Um congresso do partido Alternativa para a Alemanha (Alternative für Deutschland, AfD), destinado a formar a nova organização juvenil do partido de extrema-direita, foi interrompido no sábado, 29 de Novembro, por uma grande contra-manifestação.
A reunião estava marcada para começar às 10h de sábado em Gießen, perto de Frankfurt. Mas os activistas da AfD tiveram dificuldade em chegar à sala devido ao bloqueio das ruas por detractores do grupo xenófobo e pró-Rússia, em quase toda a cidade.
“Vocês são a próxima geração do nosso partido. Vocês são a próxima geração depois de mim, depois de Tino Chrupalla [un des coprésidents de l’AfD]depois dos mais velhos aqui presentes que governam este país »declarou Alice Weidel, copresidente do partido, na abertura do congresso, diante dos mil delegados reunidos na sala.
Muito cedo na manhã de sábado, mais de 15.000 pessoas protestaram contra esta formação, segundo o colectivo de associações anti-AfD, “vários milhares”segundo a polícia, convergiram para a cidade, alguns acendendo bombas de fumaça, outros brandindo bandeiras arco-íris ou faixas com slogans como “Combater o Fascismo”. Os manifestantes foram cercados por uma grande força policial.
Irina Gildt, de 28 anos, disse à AFP que ao participar na manifestação contra a AfD quis posicionar-se a favor da liberdade de expressão e da diversidade e mostrar que não se deixaria intimidar “através do medo ou do ódio”. “Vale a pena acordar cedo”acrescentou o manifestante, reunido de madrugada nas ruas de Gießen.
“Algo tem que mudar”
Em segundo lugar nas eleições legislativas de Fevereiro, a AfD, a principal força da oposição, está a colocar-se em posição de batalha antes de uma série de eleições regionais em 2026, que espera vencer, especialmente nos seus bastiões no Leste. No início do ano, este partido teve de dissolver a sua organização juvenil, Junge Alternative (“alternativa jovem”), ameaçada de banimento pelo seu extremismo. Foi acusado de promover ideias xenófobas e vários escândalos, que vão desde cantos racistas até à organização de treino paramilitar.

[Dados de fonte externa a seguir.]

(** * Recorder app: operator commands, call log and source regeneration

    A shallow embedding of the [RecorderApp] class of the recorder
    (the dispatcher [_handleUIEvent], the three command executors, the
    signal handler [_onSignalAdded] and the source regeneration
    [_updateActions]) together with the properties its specification states
    about them.

    Conventions of the embedding.
    - A JavaScript string is a [string]; one [ascii] stands for one code
      unit below 256.
    - A value of type [any] that the code only stores or forwards is a
      [Value]; a thrown value is an [Exn].
    - Synchronous methods are state transformers over the [World] that
      return a [Completion] (normal or thrown); the state survives a throw,
      as object mutation does in JavaScript.
    - An [async] method is a [Task]: it runs on the current state up to its
      first suspension at the browser boundary and then waits for the
      completion of the operation it started.
    - Recorded actions are objects: the action list holds references into
      a store, so that a mutation through one reference is seen through
      every other. Each action object owns its array of signals. *)

From stdpp Require Import gmap strings list.
From Stdlib Require Import ZArith String Ascii List Lia DecimalString.
Import ListNotations.

Local Open Scope string_scope.

(** ** Strings and values *)

(** [String.prototype.trim] strips white space and line terminators. Among
    the code units below 256 these are U+0009 to U+000D, U+0020 and
    U+00A0. *)
Definition isWhiteSpace (c : ascii) : bool :=
  let n := nat_of_ascii c in
  ((9 <=? n)%nat && (n <=? 13)%nat) || (n =? 32)%nat || (n =? 160)%nat.

Fixpoint trimStart (s : string) : string :=
  match s with
  | EmptyString => EmptyString
  | String c r => if isWhiteSpace c then trimStart r else s
  end.

Fixpoint trimEnd (s : string) : string :=
  match s with
  | EmptyString => EmptyString
  | String c r =>
      match trimEnd r with
      | EmptyString => if isWhiteSpace c then EmptyString else String c EmptyString
      | r' => String c r'
      end
  end.

Definition trim (s : string) : string := trimEnd (trimStart s).

Fixpoint onlyWhiteSpace (s : string) : bool :=
  match s with
  | EmptyString => true
  | String c r => isWhiteSpace c && onlyWhiteSpace r
  end.

(** A required string input is blank when it is absent ([undefined] or
    [null]) or holds nothing but white space. *)
Definition blank (o : option string) : bool :=
  match o with
  | None => true
  | Some s => onlyWhiteSpace s
  end.

(** Truthiness of a string: every string but the empty one. *)
Definition truthy (s : string) : bool := negb (String.eqb s "").

(** [!x?.trim()] for an optional string [x]. *)
Definition notTrimmed (o : option string) : bool :=
  match o with
  | None => true
  | Some s => negb (truthy (trim s))
  end.

(** Interpolation of a possibly absent string in a template literal. *)
Definition interpolate (o : option string) : string :=
  match o with
  | None => "undefined"
  | Some s => s
  end.

(** Number of occurrences of the line feed in a text, which is
    [text.split("\n").length - 1]. *)
Fixpoint countNewlines (s : string) : nat :=
  match s with
  | EmptyString => 0
  | String c r => (if Ascii.eqb c "010"%char then 1 else 0) + countNewlines r
  end.

(** Values the commands produce. Numbers are the integers of magnitude
    below 10^21, the ones [String] prints in decimal without an
    exponent. *)
Inductive Value : Type :=
| VUndefined
| VNull
| VBoolean (b : bool)
| VNumber (n : Z)
| VString (s : string)
| VObject (fields : list (string * Z)).

(** [String(v)], for the numbers of [Value]. *)
Definition String_ (v : Value) : string :=
  match v with
  | VUndefined => "undefined"
  | VNull => "null"
  | VBoolean true => "true"
  | VBoolean false => "false"
  | VNumber n => NilZero.string_of_int (Z.to_int n)
  | VString s => s
  | VObject _ => "[object Object]"
  end.

(** A thrown value: an [Error] object with its message, or any other
    value. *)
Inductive Exn : Type :=
| Error_ (message : string)
| Raised (v : Value).

(** [e instanceof Error ? e.message : String(e)]. *)
Definition errorMessage (e : Exn) : string :=
  match e with
  | Error_ m => m
  | Raised v => String_ v
  end.

Inductive Completion (A : Type) : Type :=
| Normal (a : A)
| Thrown (e : Exn).
Arguments Normal {A} a.
Arguments Thrown {A} e.

(** ** Recorder data *)

Record Page := { guid : string }.

Record Frame := { _page : Page; frameName : string }.

Definition mainFrame (p : Page) : Frame := {| _page := p; frameName := "" |}.

Record Signal := { signalName : string; signalUrl : option string }.

Module FrameDescription.
Record t := { pageGuid : string; pageAlias : string; framePath : list string }.
End FrameDescription.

Cerca de uma centena de participantes foram reunidos pelo partido para designar os dirigentes da sua nova organização juvenil, adoptar os seus estatutos, escolher um nome e um logótipo. O partido anunciou que esperava mil. “Este país está em apuros. E algo tem de mudar”declarou Kevin Potthast, eletricista de 34 anos de Steinfurt (Renânia do Norte-Vestfália), encontrado pela AFP no congresso. “É claro que é importante trazer os jovens connosco, porque os jovens são o futuro”acrescentou.
A liderança da AfD quer agora uma organização juvenil que esteja muito mais sob o seu controlo, mas que ainda esteja em contacto com os movimentos mais radicais. Ela “continuará a manter contactos estreitos com outros círculos de extrema direita e a cooperar com eles”previu à AFP Fabian Virchow, professor da Universidade de Düsseldorf e especialista nestes movimentos.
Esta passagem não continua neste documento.